Matilde di Canossa (1046-1115)

 


La vicenda di Matilde di Canossa è emblematica di quanto all’epoca non avere figli segnasse una donna, pur potente e ricca...
«Matilde si colloca al confine, in quell’XI secolo in cui erano ancora possibili ascese e affermazioni femminili successivamente sempre meno presenti e in cui si profilano nuove realtà politiche e sociali. È ricordata nei libri di storia ed a lei Donizone ha dedicato una biografia, ma mai si fa cenno alla sua mancata maternità. Ho trovato il fatto emblematico di una sorta di cancellazione di questo pur importante aspetto, e non solo privato, quasi un prezzo da pagare da parte di una donna potente e politicamente rilevante».


Che cosa le accadde? «Dal primo matrimonio nacque una figlia che morì quasi subito e l’esperienza complessiva fu a tal punto negativa per lei da indurla ad abbandonare il marito. Rimasta vedova e ormai ultraquarantenne volle sposare un uomo molto più giovane, forse proprio per assicurare continuità al casato: fu un disastro che ci viene raccontata in ogni sapido dettaglio. Di fatto la lady di ferro fu sconfitta dal suo stesso corpo. Le conseguenze furono politiche e anche umane, ma il fatto che Enrico V le volle riconoscere il titolo di “viceregina” e la seppe consolare chiamandola “col nome di madre” assicura alla storia un finale meno drammatico».
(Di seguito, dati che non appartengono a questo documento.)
Lemma run_ones_like (one : A) r t σ :
  objects σ !! r = Some t →
  torch.ones_like one r σ
  = (inr (length (objects σ)),
     alloc σ [buffer (length (storages σ)) t]
             [replicate (torch.numel (t_sizes t)) one]).
Proof.
  intros Hr. unfold torch.ones_like.
  step (run_deref _ _ _ Hr). step (run_new_storage
    (replicate (torch.numel (t_sizes t)) one) σ).
  rewrite run_new_object, alloc_alloc, length_objects_alloc. simpl.
  by rewrite Nat.add_0_r.
Qed.

Lemma run_ones_like_list (one : A) r t k a σ :
  objects σ !! r = Some t →
  mapM (λ _ : nat, torch.ones_like one r) (seq a k) σ
  = (inr (seq (length (objects σ)) k),
     alloc σ ((λ i, buffer (length (storages σ) + i) t) <$> seq 0 k)
             (replicate k (replicate (torch.numel (t_sizes t)) one))).
Proof.
  revert a σ. induction k as [|k IH]; intros a σ Hr.
  - simpl. by rewrite alloc_nil.
  - simpl seq. cbn [mapM].
    step (run_ones_like one r t σ Hr).
    erewrite run_bind; [|apply IH; by apply objects_alloc_old].
    rewrite run_ret, alloc_alloc, length_objects_alloc,
      length_storages_alloc.
    change (seq 0 (S k)) with (0 :: seq 1 k).
    rewrite fmap_cons, <-(fmap_S_seq 0 k), <-list_fmap_compose.
    cbn [app length replicate]. rewrite !Nat.add_1_r, Nat.add_0_r.
    do 3 f_equal.
    apply list_fmap_ext. intros ? i _. simpl. f_equal. lia.
Qed.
Lei racconta anche di una maternità “surrogata”, come accudimento di figli non propri. Da cosa nasceva un concetto così moderno di famiglia allargata? «Questa è la storia di Margherita Bandini che sposò, molto giovane, il noto mercante pratese Francesco Datini, un uomo più anziano di lei, che desiderava tramandare la sua floridissima azienda ai figli. Margherita non riuscì a diventare madre. Dalla sua storia, che ci è nota anche attraverso le molte lettere indirizzate al marito, spesso lontano, si ricava che intorno a lei c’era una vera e propria “brigata” di piccoli: figli di sua sorella, figli dei soci del marito, figli della servitù. Margherita governava questa famiglia “allargata” e soprattutto ha cresciuto Ginevra, la bambina che il marito ebbe da una schiava, come fosse sua figlia. In questi termini ne parla nelle lettere a Francesco. Siamo dunque davanti a una realtà di fatto non scontata e insieme davanti alla coscienza di essa e ciò rende davvero preziosa questa testimonianza».

 

Margherita Bandini Datini (1360-1423)

 


Maternità spirituale è quella di Caterina da Siena. Che qualità materne le riconoscevano i suoi seguaci? «Caterina nasce nel 1347 e fin da piccola sceglie la strada della fede. Sarà madre dei figli di Cristo e a moltissimi uomini e donne indirizza lettere per dire loro come comportarsi riguardo al progetto che le stava a cuore: la riforma dei costumi, la crociata e il ritorno a Roma del pontefice da lungo tempo ad Avignone. Guida e ammonisce come una vera madre, usa una sorta di softpower per influenzare le vite dei suoi “quasi figli”. Esorta uomini di potere e pontefici ad avere coraggio, ad agire virilmente. Come ogni madre, soprattutto italiana, riteneva di sapere quello che i figli avrebbero dovuto fare. Esprime attiva partecipazione alla loro vita per indirizzarla: un qualcosa che, ammettiamolo, ci capita eccome di fare».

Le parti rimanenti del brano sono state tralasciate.